>>>

Lemma snprintf_round_ok it rest buffer args s args' T o :
  item_ok it -> Forall arg_ok args -> zlen buffer = FMT_BUFFER ->
  item_text it args = Some (s, args') -> sinv dst0 n T o ->
  exists o' b, snprintf_round o (print_item it ++ rest) buffer args = Ok (o', rest, b, args') /\
    zlen b = FMT_BUFFER /\ Forall arg_ok args' /\ sinv dst0 n (T ++ s) o'.
Proof.
  intros Hit Ha Hb Htx Ho. unfold snprintf_round.
  destruct (parse_item it rest buffer Hit Hb) as (b & -> & Hlb). cbn [mbind res_bind].
  pose proof (pad_len_bound it Hit) as Hw. unfold item_text in Htx.
  destruct (is_number (dtype (dir_of it))) eqn:En; [|destruct (is_type (dtype (dir_of it)) "s")].
  - destruct args as [|[z|?] args]; simplify_eq. inversion Ha; subst. cbn [va_int mbind res_bind].
    destruct (convert_number_ok (dir_of it) z b En Hlb) as (b' & -> & (Hl' & Hs & Hbd & r & Hr)).
    cbn [mbind res_bind]. rewrite Hr.
    destruct (snprintf_common_ok _ r (pad_char_of (dir_of it)) (pad_len (dir_of it)) T o Hs ltac:(lia) Hw Ho)
      as (o' & -> & Ho'). rewrite <- Hr. by exists o', b'.
  - destruct args as [|[|m] args]; simplify_eq. apply Forall_cons in Ha as [[Hm1 Hm2] Ha'].
    destruct (cstr m) as [s0| | |] eqn:Ec; simplify_eq. cbn [va_str mbind res_bind].
    destruct (cstr_split m s0 Hm2 Ec) as (r & -> & Hs0). rewrite zlen_app in Hm1.
    pose proof (zlen_nonneg (0 :: r)).
    destruct (snprintf_common_ok _ r (pad_with (dir_of it)) (pad_len (dir_of it)) T o Hs0 ltac:(lia) Hw Ho)
      as (o' & -> & Ho'). by exists o', b.
  - simplify_eq. rewrite Z.gtb_ltb. pose proof (sinv_rem _ _ Ho).
    destruct (Z.ltb_spec 0 (remaining o)); rewrite ?load_0; cbn [mbind res_bind].
    + destruct (sinv_put T o (item_last it) Ho ltac:(lia)) as (o' & -> & Ho'). by exists o', b.
    + exists o, b. split_and!; try done. apply sinv_full; [done|lia].
Qed.
(** Trying a list of executors one after the other. *)
Fixpoint try_all (exs : list executor) (s : St) : Z * St :=
  match exs with
  | [] => (- rc EBADEXE, s)
  | ex :: exs' => let '(ret, s') := ex s in if is_error ret then try_all exs' s' else (ret, s')
  end.

Lemma exec_load_loop_drop (l : kslist executor) : forall fuel k s, (length (sfirst l) < k + fuel)%nat ->
  exec_load_loop fuel l (match k with O => None | S p => Some p end) s
  = try_all (kdata <$> drop k (sfirst l)) s.
Proof.
  induction fuel as [|f IH]; intros k s Hk; cbn [exec_load_loop].
  - by rewrite drop_ge by lia.
  - unfold kslist_iter.
    replace (match match k with O => None | S p => Some p end with None => 0%nat | Some p => S p end)
      with k by (by destruct k).
    destruct (sfirst l !! k) as [e|] eqn:E.
    + rewrite (drop_S _ _ _ E). cbn [fmap list_fmap try_all]. destruct (kdata e s) as [ret s'].
      destruct (is_error ret); [|done]. apply (IH (S k)). lia.
    + apply lookup_ge_None in E. by rewrite drop_ge by lia.
Qed.

(** [exec_load] tries the registered executors in registration order, each on what the ones
    before it left behind, and stops at the first that does not return an error; when every
    one fails the result is [-EBADEXE]. *)
Theorem exec_load_first_success (l : kslist executor) (s : St) :
  exec_load (Some l) s = Ok (try_all (kdata <$> sfirst l) s).
Proof. unfold exec_load. f_equal. apply (exec_load_loop_drop l _ 0). lia. Qed.
End Exec.

(** ** What the names do *)

Lemma kslist_hash_total s r : nonul s -> exists h, kslist_hash (s ++ 0 :: r) = Ok h.
Proof.
  unfold kslist_hash. generalize 0 at 1 as ret. intros ret Hs. revert ret.
  induction s as [|c s IH]; intros ret; simpl; [by exists ret|].
  apply nonul_cons in Hs as [Hc Hs]. destruct (Z.eqb_spec c 0); [lia|].
  destruct s as [|d s]; simpl; [by eexists|]. by apply IH.
Qed.

Lemma kslist_match_empty {A} (h h' : Z) (v : A) name :
  kslist_match (mk_kslist_entry h (replicate 32 0) v) h' name = Ok (h =? h').
Proof. unfold kslist_match. simpl. by destruct (h =? h'). Qed.
(* ===== verification/Setup.v ===== *)
(** * Memory set-up: mem_init_multiboot of mem/mem.c

    The memory map of the boot loader becomes the pieces of Frame.v.  The map is the list of its
    entries, found by their sizes.  A piece behind the first lies in a frame of its own, behind a
    header of 24 bytes: its bitmap is what that frame holds ([junk], by its address) and the
    cleared frames that follow it in memory.  The messages are left out, and so is the mapping of
    the pieces at the end, with the initialisation of the pages and of the heap, which are
    Paging.v's and Pool.v's. *)
From S2P Require Import Prelude Bitmap Frame.

Definition MULTIBOOT_MEMORY_AVAILABLE : Z := 1.

(** [multiboot_memory_map_t] *)
Record mmap_entry := mk_mmap_entry { mm_addr : Z; mm_len : Z; mm_type : Z }.

(** The words of [memfr_alloc_piece_root_t]'s bitmap, and its bits. *)
Definition ROOT_WORDS : Z := 1018.
Definition ROOT_FRAMES : Z := ROOT_WORDS * 4 * 8.

(** [head] is the address of the last piece and [pages] the frames it has so far. *)
Record setup := mk_setup { fr : frames; frame_current : Z; frame_last : Z; mem_total_size : Z; frame_pieces_amount : Z; head : Z; pages : Z }.

Definition set_fr (s : setup) x := mk_setup x (frame_current s) (frame_last s) (mem_total_size s) (frame_pieces_amount s) (head s) (pages s).
Definition set_current (s : setup) x := mk_setup (fr s) x (frame_last s) (mem_total_size s) (frame_pieces_amount s) (head s) (pages s).
Definition set_frame_last (s : setup) x := mk_setup (fr s) (frame_current s) x (mem_total_size s) (frame_pieces_amount s) (head s) (pages s).
Definition set_total (s : setup) x := mk_setup (fr s) (frame_current s) (frame_last s) x (frame_pieces_amount s) (head s) (pages s).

<<<

Taking the entries above, print exactly the lines starting at the line with "apply nonul_cons in" and ending at the line with "Paging.v's and Pool.v's. *)", both included.

  apply nonul_cons in Hs as [Hc Hs]. destruct (Z.eqb_spec c 0); [lia|].
  destruct s as [|d s]; simpl; [by eexists|]. by apply IH.
Qed.

Lemma kslist_match_empty {A} (h h' : Z) (v : A) name :
  kslist_match (mk_kslist_entry h (replicate 32 0) v) h' name = Ok (h =? h').
Proof. unfold kslist_match. simpl. by destruct (h =? h'). Qed.
(* ===== verification/Setup.v ===== *)
(** * Memory set-up: mem_init_multiboot of mem/mem.c

    The memory map of the boot loader becomes the pieces of Frame.v.  The map is the list of its
    entries, found by their sizes.  A piece behind the first lies in a frame of its own, behind a
    header of 24 bytes: its bitmap is what that frame holds ([junk], by its address) and the
    cleared frames that follow it in memory.  The messages are left out, and so is the mapping of
    the pieces at the end, with the initialisation of the pages and of the heap, which are
    Paging.v's and Pool.v's. *)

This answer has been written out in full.